Work required => Scan the records below for the line with "(c, calls) /\" and the line with "- destruct (cheapo_run_invariant". Repeat those two lines and every line between them exactly, and nothing else.

Data shown =>

----

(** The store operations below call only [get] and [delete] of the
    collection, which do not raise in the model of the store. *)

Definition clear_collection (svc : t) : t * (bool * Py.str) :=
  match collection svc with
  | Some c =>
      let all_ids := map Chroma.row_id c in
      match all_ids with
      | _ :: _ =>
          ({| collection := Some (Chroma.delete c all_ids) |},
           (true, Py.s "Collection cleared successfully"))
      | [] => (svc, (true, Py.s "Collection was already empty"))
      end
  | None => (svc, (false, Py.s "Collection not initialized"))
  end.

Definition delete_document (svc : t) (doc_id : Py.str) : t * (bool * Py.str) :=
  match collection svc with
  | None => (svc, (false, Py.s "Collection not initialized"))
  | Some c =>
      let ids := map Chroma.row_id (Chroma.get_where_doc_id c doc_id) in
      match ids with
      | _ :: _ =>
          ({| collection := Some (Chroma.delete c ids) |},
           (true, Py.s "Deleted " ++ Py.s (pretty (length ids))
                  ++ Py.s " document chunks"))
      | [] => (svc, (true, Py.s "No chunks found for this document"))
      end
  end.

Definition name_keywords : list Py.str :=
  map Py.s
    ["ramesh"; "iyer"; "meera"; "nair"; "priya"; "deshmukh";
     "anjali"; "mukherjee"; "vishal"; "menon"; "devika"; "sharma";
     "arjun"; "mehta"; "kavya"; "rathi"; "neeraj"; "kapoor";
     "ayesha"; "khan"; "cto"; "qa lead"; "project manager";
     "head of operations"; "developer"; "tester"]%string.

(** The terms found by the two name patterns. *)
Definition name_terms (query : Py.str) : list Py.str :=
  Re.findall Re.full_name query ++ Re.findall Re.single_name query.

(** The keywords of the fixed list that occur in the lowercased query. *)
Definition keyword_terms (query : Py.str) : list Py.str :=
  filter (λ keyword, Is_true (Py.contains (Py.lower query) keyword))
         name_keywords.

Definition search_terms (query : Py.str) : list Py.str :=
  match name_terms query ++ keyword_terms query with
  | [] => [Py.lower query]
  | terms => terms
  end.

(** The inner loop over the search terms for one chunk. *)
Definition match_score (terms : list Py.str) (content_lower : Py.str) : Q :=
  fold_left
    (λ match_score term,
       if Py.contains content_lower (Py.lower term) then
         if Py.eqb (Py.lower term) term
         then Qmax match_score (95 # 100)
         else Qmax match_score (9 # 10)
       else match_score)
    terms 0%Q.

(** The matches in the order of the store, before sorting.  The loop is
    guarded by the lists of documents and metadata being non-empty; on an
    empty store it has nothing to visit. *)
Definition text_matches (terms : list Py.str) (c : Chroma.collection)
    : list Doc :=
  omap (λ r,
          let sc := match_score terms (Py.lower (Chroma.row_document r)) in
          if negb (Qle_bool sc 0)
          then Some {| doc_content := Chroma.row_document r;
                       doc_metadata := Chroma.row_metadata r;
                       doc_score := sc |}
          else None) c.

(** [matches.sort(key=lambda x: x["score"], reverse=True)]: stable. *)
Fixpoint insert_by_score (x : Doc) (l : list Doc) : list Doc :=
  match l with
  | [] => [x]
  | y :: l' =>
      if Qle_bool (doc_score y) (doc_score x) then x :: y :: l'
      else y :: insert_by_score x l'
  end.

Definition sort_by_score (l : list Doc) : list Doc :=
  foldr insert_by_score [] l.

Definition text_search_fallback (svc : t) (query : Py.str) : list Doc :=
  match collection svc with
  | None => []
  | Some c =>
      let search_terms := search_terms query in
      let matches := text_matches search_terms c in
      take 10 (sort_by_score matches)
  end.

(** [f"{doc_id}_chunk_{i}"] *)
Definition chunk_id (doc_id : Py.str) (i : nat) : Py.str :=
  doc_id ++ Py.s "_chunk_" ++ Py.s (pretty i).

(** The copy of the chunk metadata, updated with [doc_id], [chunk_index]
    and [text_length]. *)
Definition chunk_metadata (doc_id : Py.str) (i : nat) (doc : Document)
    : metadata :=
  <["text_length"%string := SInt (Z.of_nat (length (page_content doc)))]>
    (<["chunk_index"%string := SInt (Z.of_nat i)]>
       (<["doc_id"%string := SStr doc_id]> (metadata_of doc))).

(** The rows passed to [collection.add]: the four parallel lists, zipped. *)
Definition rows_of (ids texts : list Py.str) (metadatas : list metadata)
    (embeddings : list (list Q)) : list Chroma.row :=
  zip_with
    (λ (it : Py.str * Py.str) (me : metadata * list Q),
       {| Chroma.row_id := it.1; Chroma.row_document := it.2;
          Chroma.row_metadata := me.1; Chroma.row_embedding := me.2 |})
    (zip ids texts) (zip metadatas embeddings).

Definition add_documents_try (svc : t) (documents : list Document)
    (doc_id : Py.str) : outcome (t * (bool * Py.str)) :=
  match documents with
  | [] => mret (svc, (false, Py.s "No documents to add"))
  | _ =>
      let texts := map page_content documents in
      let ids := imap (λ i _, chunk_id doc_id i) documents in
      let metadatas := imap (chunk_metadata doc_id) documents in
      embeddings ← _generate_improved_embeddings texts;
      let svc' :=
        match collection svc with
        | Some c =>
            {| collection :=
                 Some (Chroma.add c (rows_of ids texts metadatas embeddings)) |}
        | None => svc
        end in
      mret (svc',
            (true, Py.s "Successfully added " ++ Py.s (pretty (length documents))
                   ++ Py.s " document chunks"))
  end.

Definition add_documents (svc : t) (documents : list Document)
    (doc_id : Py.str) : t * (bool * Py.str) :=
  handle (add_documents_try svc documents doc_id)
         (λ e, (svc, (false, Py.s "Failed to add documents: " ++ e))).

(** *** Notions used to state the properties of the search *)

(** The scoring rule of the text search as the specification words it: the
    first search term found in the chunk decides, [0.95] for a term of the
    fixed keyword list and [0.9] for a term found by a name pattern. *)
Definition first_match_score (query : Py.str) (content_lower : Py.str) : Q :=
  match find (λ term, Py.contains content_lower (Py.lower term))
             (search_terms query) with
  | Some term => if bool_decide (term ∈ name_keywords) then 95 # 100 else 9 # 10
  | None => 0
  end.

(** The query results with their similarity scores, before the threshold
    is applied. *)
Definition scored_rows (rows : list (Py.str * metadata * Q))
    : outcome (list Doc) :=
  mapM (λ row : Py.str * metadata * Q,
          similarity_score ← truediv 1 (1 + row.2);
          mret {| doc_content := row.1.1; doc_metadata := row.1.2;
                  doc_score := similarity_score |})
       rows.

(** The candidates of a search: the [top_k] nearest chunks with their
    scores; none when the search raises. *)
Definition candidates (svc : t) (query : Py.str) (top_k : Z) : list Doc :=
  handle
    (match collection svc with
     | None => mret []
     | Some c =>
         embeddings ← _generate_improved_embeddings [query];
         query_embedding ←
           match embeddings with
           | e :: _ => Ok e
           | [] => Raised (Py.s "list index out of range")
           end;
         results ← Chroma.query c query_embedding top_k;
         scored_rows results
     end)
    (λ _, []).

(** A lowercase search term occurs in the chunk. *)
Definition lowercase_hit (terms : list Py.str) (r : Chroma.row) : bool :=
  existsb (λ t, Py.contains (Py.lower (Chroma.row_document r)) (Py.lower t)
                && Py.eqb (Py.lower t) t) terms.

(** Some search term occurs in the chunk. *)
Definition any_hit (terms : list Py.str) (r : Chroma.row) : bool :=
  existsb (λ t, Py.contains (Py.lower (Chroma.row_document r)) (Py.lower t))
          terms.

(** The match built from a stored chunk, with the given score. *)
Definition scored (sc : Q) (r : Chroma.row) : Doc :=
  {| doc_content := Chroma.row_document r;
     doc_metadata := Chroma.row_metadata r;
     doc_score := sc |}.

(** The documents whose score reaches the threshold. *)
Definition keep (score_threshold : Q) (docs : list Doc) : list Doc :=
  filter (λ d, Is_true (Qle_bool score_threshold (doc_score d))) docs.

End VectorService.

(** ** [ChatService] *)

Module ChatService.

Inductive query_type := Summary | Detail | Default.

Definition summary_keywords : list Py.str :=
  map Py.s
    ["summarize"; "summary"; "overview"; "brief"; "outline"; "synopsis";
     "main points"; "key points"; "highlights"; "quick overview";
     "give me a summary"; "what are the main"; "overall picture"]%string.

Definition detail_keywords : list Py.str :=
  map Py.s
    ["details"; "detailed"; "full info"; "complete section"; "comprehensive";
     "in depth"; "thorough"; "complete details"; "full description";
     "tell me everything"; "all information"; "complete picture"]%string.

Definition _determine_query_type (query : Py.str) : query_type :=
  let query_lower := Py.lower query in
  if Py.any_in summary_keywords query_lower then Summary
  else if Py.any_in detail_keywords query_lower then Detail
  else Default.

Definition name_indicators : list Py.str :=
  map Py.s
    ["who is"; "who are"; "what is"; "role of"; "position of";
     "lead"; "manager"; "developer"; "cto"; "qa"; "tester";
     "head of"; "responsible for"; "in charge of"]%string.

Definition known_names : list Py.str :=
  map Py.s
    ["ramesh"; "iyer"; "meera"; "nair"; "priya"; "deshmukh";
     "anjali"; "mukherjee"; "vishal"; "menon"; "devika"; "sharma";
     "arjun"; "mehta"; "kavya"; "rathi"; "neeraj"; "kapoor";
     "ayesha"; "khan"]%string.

----

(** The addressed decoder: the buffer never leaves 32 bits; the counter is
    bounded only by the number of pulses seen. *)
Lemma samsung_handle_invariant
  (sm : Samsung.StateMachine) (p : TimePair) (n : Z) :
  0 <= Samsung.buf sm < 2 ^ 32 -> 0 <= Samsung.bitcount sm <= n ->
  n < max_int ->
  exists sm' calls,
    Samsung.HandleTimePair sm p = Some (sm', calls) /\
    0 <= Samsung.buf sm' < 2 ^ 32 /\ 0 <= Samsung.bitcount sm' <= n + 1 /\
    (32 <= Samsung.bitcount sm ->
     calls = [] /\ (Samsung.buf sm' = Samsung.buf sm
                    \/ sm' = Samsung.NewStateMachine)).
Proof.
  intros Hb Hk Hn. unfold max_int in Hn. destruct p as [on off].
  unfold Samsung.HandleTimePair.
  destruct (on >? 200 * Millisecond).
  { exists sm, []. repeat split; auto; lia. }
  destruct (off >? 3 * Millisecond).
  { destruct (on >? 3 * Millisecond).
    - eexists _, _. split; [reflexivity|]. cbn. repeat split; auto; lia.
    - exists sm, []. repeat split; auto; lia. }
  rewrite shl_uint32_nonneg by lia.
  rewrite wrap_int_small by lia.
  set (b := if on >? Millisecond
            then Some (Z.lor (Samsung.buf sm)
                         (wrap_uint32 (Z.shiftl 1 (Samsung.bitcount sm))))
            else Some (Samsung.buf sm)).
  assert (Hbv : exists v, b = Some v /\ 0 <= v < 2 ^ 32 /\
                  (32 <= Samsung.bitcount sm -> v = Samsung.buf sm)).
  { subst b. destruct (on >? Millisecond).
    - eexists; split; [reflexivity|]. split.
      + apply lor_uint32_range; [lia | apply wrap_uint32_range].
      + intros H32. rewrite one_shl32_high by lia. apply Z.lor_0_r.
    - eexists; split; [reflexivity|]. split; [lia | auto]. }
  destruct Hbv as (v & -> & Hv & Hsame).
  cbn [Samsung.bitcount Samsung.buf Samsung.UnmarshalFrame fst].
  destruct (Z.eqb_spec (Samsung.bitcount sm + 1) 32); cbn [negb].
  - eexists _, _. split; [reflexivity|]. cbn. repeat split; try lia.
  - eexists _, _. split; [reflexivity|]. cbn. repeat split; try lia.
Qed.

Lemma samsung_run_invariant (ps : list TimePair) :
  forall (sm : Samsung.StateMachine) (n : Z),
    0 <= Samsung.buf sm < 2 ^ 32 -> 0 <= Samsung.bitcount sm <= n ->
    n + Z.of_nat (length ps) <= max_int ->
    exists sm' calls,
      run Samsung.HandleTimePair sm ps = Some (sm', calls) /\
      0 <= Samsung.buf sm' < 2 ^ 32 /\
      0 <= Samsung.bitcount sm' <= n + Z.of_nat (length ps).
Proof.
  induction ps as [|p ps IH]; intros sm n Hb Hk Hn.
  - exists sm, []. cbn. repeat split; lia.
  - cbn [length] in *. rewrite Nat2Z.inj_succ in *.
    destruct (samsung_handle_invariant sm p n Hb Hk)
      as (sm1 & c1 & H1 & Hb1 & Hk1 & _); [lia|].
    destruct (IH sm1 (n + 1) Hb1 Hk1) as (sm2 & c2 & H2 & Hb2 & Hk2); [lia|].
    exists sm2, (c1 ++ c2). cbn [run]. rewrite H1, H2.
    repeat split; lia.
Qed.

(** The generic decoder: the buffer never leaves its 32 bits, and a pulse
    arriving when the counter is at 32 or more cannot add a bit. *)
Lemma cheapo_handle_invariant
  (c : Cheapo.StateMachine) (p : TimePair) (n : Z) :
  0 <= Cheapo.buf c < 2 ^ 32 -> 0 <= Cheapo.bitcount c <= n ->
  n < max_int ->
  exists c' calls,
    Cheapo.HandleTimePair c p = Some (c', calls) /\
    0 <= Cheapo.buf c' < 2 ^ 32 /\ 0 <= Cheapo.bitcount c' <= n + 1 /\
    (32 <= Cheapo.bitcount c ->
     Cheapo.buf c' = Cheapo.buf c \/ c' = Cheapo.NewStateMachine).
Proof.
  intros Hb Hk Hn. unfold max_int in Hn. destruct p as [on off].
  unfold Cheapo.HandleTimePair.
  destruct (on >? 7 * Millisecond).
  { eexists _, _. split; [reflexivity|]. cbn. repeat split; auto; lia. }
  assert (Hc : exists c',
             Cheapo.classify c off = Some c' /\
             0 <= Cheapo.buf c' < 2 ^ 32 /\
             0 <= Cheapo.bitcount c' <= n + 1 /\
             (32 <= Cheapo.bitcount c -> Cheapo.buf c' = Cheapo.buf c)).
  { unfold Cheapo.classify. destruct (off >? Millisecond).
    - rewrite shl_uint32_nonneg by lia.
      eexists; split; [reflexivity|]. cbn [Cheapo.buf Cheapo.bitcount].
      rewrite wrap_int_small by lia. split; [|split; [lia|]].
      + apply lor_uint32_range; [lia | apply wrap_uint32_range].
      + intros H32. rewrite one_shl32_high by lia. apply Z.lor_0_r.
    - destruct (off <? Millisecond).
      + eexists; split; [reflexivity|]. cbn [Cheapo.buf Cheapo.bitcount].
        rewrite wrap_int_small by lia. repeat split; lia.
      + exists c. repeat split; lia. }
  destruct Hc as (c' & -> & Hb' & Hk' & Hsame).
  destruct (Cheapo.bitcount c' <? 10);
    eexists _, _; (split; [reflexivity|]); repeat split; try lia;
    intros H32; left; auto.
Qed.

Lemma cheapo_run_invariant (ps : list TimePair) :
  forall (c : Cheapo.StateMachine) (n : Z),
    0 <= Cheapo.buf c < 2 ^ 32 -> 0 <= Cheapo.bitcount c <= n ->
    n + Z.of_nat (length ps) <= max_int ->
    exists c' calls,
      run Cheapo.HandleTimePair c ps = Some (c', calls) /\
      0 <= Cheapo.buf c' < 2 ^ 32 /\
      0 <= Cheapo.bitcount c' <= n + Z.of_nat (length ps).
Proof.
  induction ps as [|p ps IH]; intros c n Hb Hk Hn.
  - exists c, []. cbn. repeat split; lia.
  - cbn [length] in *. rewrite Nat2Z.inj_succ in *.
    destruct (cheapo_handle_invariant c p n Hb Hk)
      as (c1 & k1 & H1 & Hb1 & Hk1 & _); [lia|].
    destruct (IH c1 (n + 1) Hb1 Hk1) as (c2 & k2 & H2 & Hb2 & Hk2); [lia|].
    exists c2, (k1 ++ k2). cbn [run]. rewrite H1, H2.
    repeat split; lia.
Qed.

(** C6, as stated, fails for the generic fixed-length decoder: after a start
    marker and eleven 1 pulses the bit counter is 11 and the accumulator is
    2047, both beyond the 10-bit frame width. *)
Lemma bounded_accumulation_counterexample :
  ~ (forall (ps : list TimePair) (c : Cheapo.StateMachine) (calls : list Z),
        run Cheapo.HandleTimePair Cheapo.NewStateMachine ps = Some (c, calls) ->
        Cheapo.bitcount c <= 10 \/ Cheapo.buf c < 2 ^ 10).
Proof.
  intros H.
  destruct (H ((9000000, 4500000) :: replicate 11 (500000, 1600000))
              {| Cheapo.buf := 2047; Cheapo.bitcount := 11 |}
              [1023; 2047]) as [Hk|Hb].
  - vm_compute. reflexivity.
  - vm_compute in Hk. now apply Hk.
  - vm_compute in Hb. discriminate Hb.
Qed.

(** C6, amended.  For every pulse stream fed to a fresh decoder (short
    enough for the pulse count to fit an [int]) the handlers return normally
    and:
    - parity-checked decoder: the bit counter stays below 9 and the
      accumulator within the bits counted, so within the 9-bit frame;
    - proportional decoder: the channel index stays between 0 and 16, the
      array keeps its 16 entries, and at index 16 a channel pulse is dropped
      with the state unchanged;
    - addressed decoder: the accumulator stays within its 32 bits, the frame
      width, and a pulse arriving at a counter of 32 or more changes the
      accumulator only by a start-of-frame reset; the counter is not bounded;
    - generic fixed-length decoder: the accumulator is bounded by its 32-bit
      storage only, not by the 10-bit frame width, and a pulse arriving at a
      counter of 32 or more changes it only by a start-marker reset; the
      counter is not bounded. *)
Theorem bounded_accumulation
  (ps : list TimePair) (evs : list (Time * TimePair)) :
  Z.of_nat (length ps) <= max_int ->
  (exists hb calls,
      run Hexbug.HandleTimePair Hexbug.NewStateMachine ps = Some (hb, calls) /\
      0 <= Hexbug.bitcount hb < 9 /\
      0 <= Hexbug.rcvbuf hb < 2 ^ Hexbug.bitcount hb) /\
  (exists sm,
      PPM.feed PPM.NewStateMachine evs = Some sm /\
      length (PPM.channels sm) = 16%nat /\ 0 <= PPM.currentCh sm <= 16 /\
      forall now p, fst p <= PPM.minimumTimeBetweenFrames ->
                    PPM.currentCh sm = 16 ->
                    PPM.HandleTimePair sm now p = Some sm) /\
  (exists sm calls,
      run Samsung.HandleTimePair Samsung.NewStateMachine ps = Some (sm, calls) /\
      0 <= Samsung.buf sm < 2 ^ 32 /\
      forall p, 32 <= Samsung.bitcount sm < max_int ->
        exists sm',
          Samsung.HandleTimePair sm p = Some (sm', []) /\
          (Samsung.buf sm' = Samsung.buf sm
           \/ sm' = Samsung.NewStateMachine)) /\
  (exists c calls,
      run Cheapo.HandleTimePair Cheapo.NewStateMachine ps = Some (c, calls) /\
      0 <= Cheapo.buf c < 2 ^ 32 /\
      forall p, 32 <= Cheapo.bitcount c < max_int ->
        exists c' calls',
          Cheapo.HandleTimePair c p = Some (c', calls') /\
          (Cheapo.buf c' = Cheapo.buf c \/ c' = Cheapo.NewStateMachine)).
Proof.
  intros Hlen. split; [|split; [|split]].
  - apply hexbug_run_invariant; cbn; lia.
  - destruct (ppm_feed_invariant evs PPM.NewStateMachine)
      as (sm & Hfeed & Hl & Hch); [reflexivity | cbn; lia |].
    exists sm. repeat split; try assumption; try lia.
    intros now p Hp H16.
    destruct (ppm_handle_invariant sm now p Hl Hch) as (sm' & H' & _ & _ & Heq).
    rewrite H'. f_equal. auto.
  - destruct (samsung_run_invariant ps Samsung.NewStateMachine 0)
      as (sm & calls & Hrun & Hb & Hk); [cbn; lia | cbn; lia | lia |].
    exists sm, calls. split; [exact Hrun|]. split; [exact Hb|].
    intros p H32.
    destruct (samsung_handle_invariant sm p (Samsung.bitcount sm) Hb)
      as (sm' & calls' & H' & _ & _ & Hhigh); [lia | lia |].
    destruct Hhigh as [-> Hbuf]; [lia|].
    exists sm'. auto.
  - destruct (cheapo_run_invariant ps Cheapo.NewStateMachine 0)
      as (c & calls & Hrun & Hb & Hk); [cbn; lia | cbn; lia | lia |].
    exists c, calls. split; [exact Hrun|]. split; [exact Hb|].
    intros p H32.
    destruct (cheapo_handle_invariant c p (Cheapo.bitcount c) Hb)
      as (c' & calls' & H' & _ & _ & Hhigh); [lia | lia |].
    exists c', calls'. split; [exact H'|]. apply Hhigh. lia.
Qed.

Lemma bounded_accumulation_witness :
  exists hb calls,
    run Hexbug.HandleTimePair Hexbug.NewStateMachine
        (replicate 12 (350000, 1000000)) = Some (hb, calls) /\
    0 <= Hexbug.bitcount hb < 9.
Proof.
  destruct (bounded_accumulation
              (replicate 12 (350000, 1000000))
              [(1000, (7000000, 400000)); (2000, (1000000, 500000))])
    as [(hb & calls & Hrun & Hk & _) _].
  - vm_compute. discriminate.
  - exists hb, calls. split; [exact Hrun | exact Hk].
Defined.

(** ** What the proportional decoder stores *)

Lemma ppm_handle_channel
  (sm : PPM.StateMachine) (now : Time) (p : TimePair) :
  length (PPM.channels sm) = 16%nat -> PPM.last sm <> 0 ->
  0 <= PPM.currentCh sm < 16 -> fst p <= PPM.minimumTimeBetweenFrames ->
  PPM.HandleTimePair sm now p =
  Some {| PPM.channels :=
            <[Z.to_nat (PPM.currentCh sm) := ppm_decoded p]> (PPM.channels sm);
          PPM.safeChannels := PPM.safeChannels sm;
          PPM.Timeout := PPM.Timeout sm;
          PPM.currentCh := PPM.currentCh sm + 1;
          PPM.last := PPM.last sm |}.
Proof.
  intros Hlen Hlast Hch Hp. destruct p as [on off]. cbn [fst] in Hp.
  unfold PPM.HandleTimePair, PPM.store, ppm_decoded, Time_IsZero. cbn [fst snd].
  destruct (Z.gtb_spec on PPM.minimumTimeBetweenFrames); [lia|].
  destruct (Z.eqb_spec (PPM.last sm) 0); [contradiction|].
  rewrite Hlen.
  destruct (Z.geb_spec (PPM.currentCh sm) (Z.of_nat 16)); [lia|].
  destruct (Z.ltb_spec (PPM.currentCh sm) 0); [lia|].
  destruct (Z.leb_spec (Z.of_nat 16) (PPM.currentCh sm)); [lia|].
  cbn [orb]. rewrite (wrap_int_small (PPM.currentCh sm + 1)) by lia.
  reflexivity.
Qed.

----

Response =>
      run Cheapo.HandleTimePair Cheapo.NewStateMachine ps = Some (c, calls) /\
      0 <= Cheapo.buf c < 2 ^ 32 /\
      forall p, 32 <= Cheapo.bitcount c < max_int ->
        exists c' calls',
          Cheapo.HandleTimePair c p = Some (c', calls') /\
          (Cheapo.buf c' = Cheapo.buf c \/ c' = Cheapo.NewStateMachine)).
Proof.
  intros Hlen. split; [|split; [|split]].
  - apply hexbug_run_invariant; cbn; lia.
  - destruct (ppm_feed_invariant evs PPM.NewStateMachine)
      as (sm & Hfeed & Hl & Hch); [reflexivity | cbn; lia |].
    exists sm. repeat split; try assumption; try lia.
    intros now p Hp H16.
    destruct (ppm_handle_invariant sm now p Hl Hch) as (sm' & H' & _ & _ & Heq).
    rewrite H'. f_equal. auto.
  - destruct (samsung_run_invariant ps Samsung.NewStateMachine 0)
      as (sm & calls & Hrun & Hb & Hk); [cbn; lia | cbn; lia | lia |].
    exists sm, calls. split; [exact Hrun|]. split; [exact Hb|].
    intros p H32.
    destruct (samsung_handle_invariant sm p (Samsung.bitcount sm) Hb)
      as (sm' & calls' & H' & _ & _ & Hhigh); [lia | lia |].
    destruct Hhigh as [-> Hbuf]; [lia|].
    exists sm'. auto.
  - destruct (cheapo_run_invariant ps Cheapo.NewStateMachine 0)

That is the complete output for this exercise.